Calls for the president’s impeachment were swiftly made after the storming of the Capitol Building, with some politicians calling the event an attack on national safety. Trump’s controversial recorded call with Georgia Secretary of State Brad Raffensperger was also cited in his article of impeachment. Others have called the move dividing and unnecessary, such as Senator Tim Scott. The House’s Articles of Impeachment officially cite, “that he [Trump] will remain a threat to national security, democracy, and the Constitution if allowed to remain in office…” as the primary rationale for the verdict. 

With only one week left until President Trump’s term ends, it is currently unclear when the Senate will vote on removing the president from office following the House’s decision.
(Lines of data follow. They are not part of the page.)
(** X14.  [clear_tracking] replaces every grid by one of the same shape
    without a visited cell, leaves a level without a grid as it is, keeps the
    image, the zoom and the offsets, and opens no dialog but its own message,
    which it shows once when it returns. *)
Theorem clear_tracking_clears env cv (v : Map.viewer) :
  let r := Map.clear_tracking env cv v in
  let v' := state_of r in
  (forall p g, Map.tracking_grids v !! p = Some (Some g) ->
     exists g', Map.tracking_grids v' !! p = Some (Some g') /\
       np.shape g' = np.shape g /\
       forall i j b, np.get g' i j = Some b -> b = false) /\
  (forall p, Map.tracking_grids v !! p = Some None ->
     Map.tracking_grids v' !! p = Some None) /\
  (Map.img v' = Map.img v /\ Map.zoom v' = Map.zoom v /\
   Map.offset_x v' = Map.offset_x v /\ Map.offset_y v' = Map.offset_y v) /\
  Forall (fun e => e = showinfo TrackingCleared) (events_of r) /\
  (outcome_of r = Ok tt -> events_of r = [showinfo TrackingCleared]).
Proof.
  intros r v'.
  destruct (map_clear_tracking_state env cv v) as (HG & Hv & Hev).
  fold r in HG, Hv, Hev. fold v' in HG, Hv.
  split; [|split; [|split; [exact Hv|split; [exact Hev|]]]].
  - intros p g Hg. exists (np.fill false g). rewrite HG, lookup_fmap, Hg. simpl.
    split; [done|]. split; [done|]. intros i j b. apply np_get_fill.
  - intros p Hp. by rewrite HG, lookup_fmap, Hp.
  - unfold r, Map.clear_tracking. rewrite run_bind_get, run_bind_modify.
    match goal with
    | |- context [(Map.update_map env cv ≫= _) ?s] =>
        destruct (map_update_map_holds (fun _ => True) (fun _ => False) env cv
                    ltac:(done) ltac:(done) ltac:(done) s Logic.I) as (_ & Hno & _);
        destruct (Map.update_map env cv s) as [o s' evs] eqn:E
    end.
    simpl in Hno. destruct evs as [|e evs]; [|by inversion Hno].
    destruct o as [[]|e].
    + rewrite (run_bind_result _ _ _ _ _ _ E). done.
    + rewrite (run_bind_raise _ _ _ _ _ _ E). done.
Qed.

(** The part of [update_view] that follows [mark_visited] leaves the grids
    and the offsets alone. *)
Lemma map_update_view_tail_keeps (I : Map.viewer -> Prop) env cv vw vh st :
  I st ->
  (forall x s, I s -> I (Map.with_map_scale_x x s)) ->
  (forall x s, I s -> I (Map.with_map_scale_y x s)) ->
  (forall x s, I s -> I (Map.with_map_thumbnail x s)) ->
  holds_at I any_event any_exn
    (v ← get;
     region ← call_read_region Map.img (Map.offset_x v) (Map.offset_y v) vw vh
                (Map.zoom v);
     tell (canvas_create_image region);;
     Map.update_map env cv) st.
Proof.
  intros HI Hsx Hsy Hth. mstep. apply (at_bind I); [|done|].
  { by apply call_read_region_holds. }
  intros r s' Hs'. mstep; [done|]. by apply map_update_map_holds.
Qed.

(** What [update_view] of the tracking viewer leaves in the grids. *)
Lemma map_update_view_records env cv (v : Map.viewer) :
  Map.loaded v -> Map.good v -> Map.tracking_allocated v ->
  let dims := slide_dimensions (Map.img v) in
  let cx := clamp_offset (Map.offset_x v) (fst dims)
              (view_size (winfo_width cv) (Map.zoom v) (fst dims)) in
  let cy := clamp_offset (Map.offset_y v) (snd dims)
              (view_size (winfo_height cv) (Map.zoom v) (snd dims)) in
  let v' := after (Map.update_view env cv) v in
  exists level g,
    bucket_of_zoom (Map.zoom v) = Ok level /\
    Map.tracking_grids v' !! level = Some (Some g) /\
    np.get g (Z.to_nat (py_int cy `div` Map.grid_cell_size))
             (Z.to_nat (py_int cx `div` Map.grid_cell_size)) = Some true /\
    Map.offset_x v' = cx /\ Map.offset_y v' = cy /\ Map.zoom v' = Map.zoom v.
Proof.
  intros Hl Hgood Halloc dims cx cy v'. pose proof Hgood as [Hz Hd].
  pose proof (zoom_in_range_nonzero _ Hz) as Hz0.
  set (st1 := Map.with_offset_y cy (Map.with_offset_x cx v)).
  pose proof (view_size_bounds (winfo_width cv) _ _ (proj1 Hd) (zoom_in_range_pos _ Hz))
    as Hbw.
  pose proof (view_size_bounds (winfo_height cv) _ _ (proj2 Hd) (zoom_in_range_pos _ Hz))
    as Hbh.
  destruct (clamp_offset_bounds (Map.offset_x v) _ _ Hbw) as [Hx0 Hx1].
  destruct (clamp_offset_bounds (Map.offset_y v) _ _ Hbh) as [Hy0 Hy1].
  fold dims in Hx0, Hx1, Hy0, Hy1, Hbw, Hbh. fold cx in Hx0, Hx1. fold cy in Hy0, Hy1.
  pose proof (inject_Z_le 0 _ (proj1 Hbw)) as Hvw0.
  pose proof (inject_Z_le 0 _ (proj1 Hbh)) as Hvh0.
  change (inject_Z 0) with 0%Q in Hvw0, Hvh0.
  assert (Hx : (0 <= Map.offset_x st1 /\
                Map.offset_x st1 <= inject_Z (fst (slide_dimensions (Map.img st1))))%Q).
  { simpl. fold dims. split; [done | lra]. }
  assert (Hy : (0 <= Map.offset_y st1 /\
                Map.offset_y st1 <= inject_Z (snd (slide_dimensions (Map.img st1))))%Q).
  { simpl. fold dims. split; [done | lra]. }
  destruct (mark_visited_run cv st1 Hl Hgood Halloc Hx Hy)
    as (level & g0 & Hlevel & _ & Hg0 & Hwf & Hrect).
  simpl in Hrect.
  destruct Hrect as ((Ex & Hx1' & Hx2' & Hx3') & (Ey & Hy1' & Hy2' & Hy3') & Hrun).
  destruct (np_wf_get g0 (py_int cy `div` Map.grid_cell_size)
              (py_int cx `div` Map.grid_cell_size) Hwf ltac:(lia) ltac:(lia))
    as [b Hb].
  match type of Hrun with
  | _ = Result _ (Map.with_tracking_grids (<[_ := Some ?g']> _) _) _ => set (g := g') in *
  end.
  exists level, g. split; [exact Hlevel|].
  assert (Hcell : np.get g (Z.to_nat (py_int cy `div` Map.grid_cell_size))
                    (Z.to_nat (py_int cx `div` Map.grid_cell_size)) = Some true).
  { unfold g. rewrite (np_get_set_slice_true _ _ _ _ _ _ _ b Hb).
    rewrite !Z2Nat.id by lia.
    rewrite (proj2 (in_slice_inside _ _ _ _ Hy1' Hy2' Hy3')) by lia.
    rewrite (proj2 (in_slice_inside _ _ _ _ Hx1' Hx2' Hx3')) by lia.
    done. }
  assert (Hrest : Map.tracking_grids v' !! level = Some (Some g) /\
                  Map.offset_x v' = cx /\ Map.offset_y v' = cy /\
                  Map.zoom v' = Map.zoom v).
  { unfold v', after, Map.update_view.
    rewrite run_bind_get, (map_loaded_guard _ Hl).
    rewrite !(py_truediv_ok _ _ Hz0).
    rewrite !run_bind_lift_ok, !run_bind_modify.
    fold dims. fold (view_size (winfo_width cv) (Map.zoom v) (fst dims)).
    fold (view_size (winfo_height cv) (Map.zoom v) (snd dims)).
    fold (clamp_offset (Map.offset_x v) (fst dims)
            (view_size (winfo_width cv) (Map.zoom v) (fst dims))).
    fold (clamp_offset (Map.offset_y v) (snd dims)
            (view_size (winfo_height cv) (Map.zoom v) (snd dims))).
    fold cx cy st1.
    rewrite (run_bind_result _ _ _ _ _ _ Hrun). rewrite prepend_nil.
    apply (map_update_view_tail_keeps
             (fun s => Map.tracking_grids s !! level = Some (Some g) /\
                       Map.offset_x s = cx /\ Map.offset_y s = cy /\
                       Map.zoom s = Map.zoom v)); try done.
    simpl. by rewrite lookup_insert_eq. }
  destruct Hrest as (H1 & H2 & H3 & H4). done.
Qed.

(** X15.  In the tracking viewer, with an image loaded, a zoom within [0.05,
    10.0] and the grids allocated, [update_view] leaves the clamped offsets
    and marks, in the grid of the level nearest to int(zoom * 100), the cell
    (int(offset_y) // 100, int(offset_x) // 100) under the top left corner of
    the clamped view. *)
Theorem update_view_records_visit env cv (v : Map.viewer) :
  Map.loaded v -> Map.good v -> Map.tracking_allocated v ->
  let dims := slide_dimensions (Map.img v) in
  let cx := clamp_offset (Map.offset_x v) (fst dims)
              (view_size (winfo_width cv) (Map.zoom v) (fst dims)) in
  let cy := clamp_offset (Map.offset_y v) (snd dims)
              (view_size (winfo_height cv) (Map.zoom v) (snd dims)) in
  let v' := after (Map.update_view env cv) v in
  exists level g,
    bucket_of_zoom (Map.zoom v) = Ok level /\
    Map.tracking_grids v' !! level = Some (Some g) /\
    np.get g (Z.to_nat (py_int cy `div` Map.grid_cell_size))
             (Z.to_nat (py_int cx `div` Map.grid_cell_size)) = Some true /\
    Map.offset_x v' = cx /\ Map.offset_y v' = cy.
Proof.
  intros Hl Hgood Halloc dims cx cy v'.
  destruct (map_update_view_records env cv v Hl Hgood Halloc)
    as (level & g & H1 & H2 & H3 & H4 & H5 & _).
  by exists level, g.
Qed.

Lemma update_view_records_visit_witness :
  exists level g,
    bucket_of_zoom (Map.zoom Examples.map_small_zoomed) = Ok level /\
    Map.tracking_grids
      (after (Map.update_view Examples.small_env Examples.cv800)
         Examples.map_small_zoomed) !! level = Some (Some g).
Proof.
  unshelve epose proof
    (update_view_records_visit Examples.small_env Examples.cv800
       Examples.map_small_zoomed _ _ map_small_zoomed_allocated) as H;
    [by vm_compute | by vm_compute |].
  destruct H as (level & g & H1 & H2 & _).
  exists level, g. exact (conj H1 H2).
Defined.
Lemma quick_zoom_bucket percent :
  percent ∈ Map.tracking_levels -> bucket_of_zoom (inject_Z percent / 100.0) = Ok percent.
Proof.
  unfold Map.tracking_levels. intros H.
  repeat (apply elem_of_cons in H as [->|H]; [vm_compute; reflexivity|]).
  by apply elem_of_nil in H.
Qed.

(** X16.  With an image loaded whose dimensions are not negative and the grids
    allocated, the quick zoom button of a tracking level p sets the zoom to p
    / 100 and marks the cell under the top left corner of the resulting view
    in the grid of level p itself. *)
Theorem quick_zoom_marks_its_bucket env cv percent (v : Map.viewer) :
  percent ∈ Map.tracking_levels ->
  Map.loaded v -> dims_ok (slide_dimensions (Map.img v)) -> Map.tracking_allocated v ->
  let v' := after (Map.set_zoom_percent env cv percent) v in
  (Map.zoom v' == inject_Z percent / 100)%Q /\
  exists g,
    Map.tracking_grids v' !! percent = Some (Some g) /\
    np.get g (Z.to_nat (py_int (Map.offset_y v') `div` Map.grid_cell_size))
             (Z.to_nat (py_int (Map.offset_x v') `div` Map.grid_cell_size))
      = Some true.
Proof.
  intros Hp Hl Hd Halloc v'.
  set (v0 := Map.with_zoom (inject_Z percent / 100.0) v).
  assert (E : Map.set_zoom_percent env cv percent v = Map.update_view env cv v0).
  { unfold Map.set_zoom_percent.
    by rewrite run_bind_get, (map_loaded_guard _ Hl), run_bind_modify. }
  assert (Hgood : Map.good v0).
  { split; [by apply quick_zoom_in_range | exact Hd]. }
  destruct (map_update_view_records env cv v0 Hl Hgood Halloc)
    as (level & g & H1 & H2 & H3 & H4 & H5 & H6).
  simpl in H1. rewrite (quick_zoom_bucket _ Hp) in H1. injection H1 as <-.
  unfold after in *. unfold v', after. rewrite E. split.
  - rewrite H6. simpl.
    assert (E100 : (100.0 == 100)%Q) by (vm_compute; reflexivity).
    by rewrite E100.
  - exists g. split; [exact H2|]. by rewrite H4, H5.
Qed.

Lemma quick_zoom_marks_its_bucket_witness :
  exists g,
    Map.tracking_grids
      (after (Map.set_zoom_percent Examples.small_env Examples.cv800 60)
         Examples.map_small) !! 60 = Some (Some g).
Proof.
  unshelve epose proof
    (quick_zoom_marks_its_bucket Examples.small_env Examples.cv800 60
       Examples.map_small _ _ _ map_small_allocated) as H;
    [unfold Map.tracking_levels; set_solver | by vm_compute | by vm_compute |].
  destruct H as (_ & g & H & _). exists g. exact H.
Defined.

(** ** The navigation map *)

(** [update_view] keeps what [mark_visited] and [update_map] keep, if it
    does not depend on the offsets. *)
Lemma map_update_view_keeps_map (I : Map.viewer -> Prop) env cv :
  (forall x s, I s -> I (Map.with_offset_x x s)) ->
  (forall x s, I s -> I (Map.with_offset_y x s)) ->
  (forall s, I s -> I (state_of (Map.mark_visited cv s))) ->
  maintains I any_event any_exn (Map.update_map env cv) ->
  maintains I any_event any_exn (Map.update_view env cv).
Proof.
  intros Hx Hy Hmark Hmap st HI.
  unfold Map.update_view. mstep. mstep; [by mstep|].
  mstep_lift. mstep_lift. do 2 mstep.
  match goal with
  | |- holds_at _ _ _ (_ ≫= _) ?s => set (st1 := s)
  end.
  assert (HI1 : I st1) by (unfold st1; auto).
  destruct (map_mark_visited_frame cv st1) as (o & G & E).
  pose proof (Hmark st1 HI1) as HI2. rewrite E in HI2. simpl in HI2.
  destruct o as [[]|e].
  - apply (at_bind_result _ _ _ _ _ _ tt _ [] E); [done|].
    mstep. apply (at_bind I); [|done|].
    { by apply call_read_region_holds. }
    intros r s' HIs'. mstep; [done|]. by apply Hmap.
  - by apply (at_bind_raise _ _ _ _ _ _ e _ [] E).
Qed.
Senate Majority Leader Mitch McConnell plans to reconvene on or after January 19, making it unlikely that a verdict will be reached until after president-elect Joe Biden is sworn in. If Trump were to hypothetically be removed from office before the end of his term, Vice President Mike Pence would instantly ascend to presidency. Pence has already declined the impeachment article’s request for him to invoke the 25th Amendment, which would, if utilized, remove Trump from presidency on grounds of his inability to transfer power. It is currently unclear who will preside over the Senate’s impeachment trial due to a vague point in Article 1 of the Constitution regarding if the Chief Justice can preside over a former president.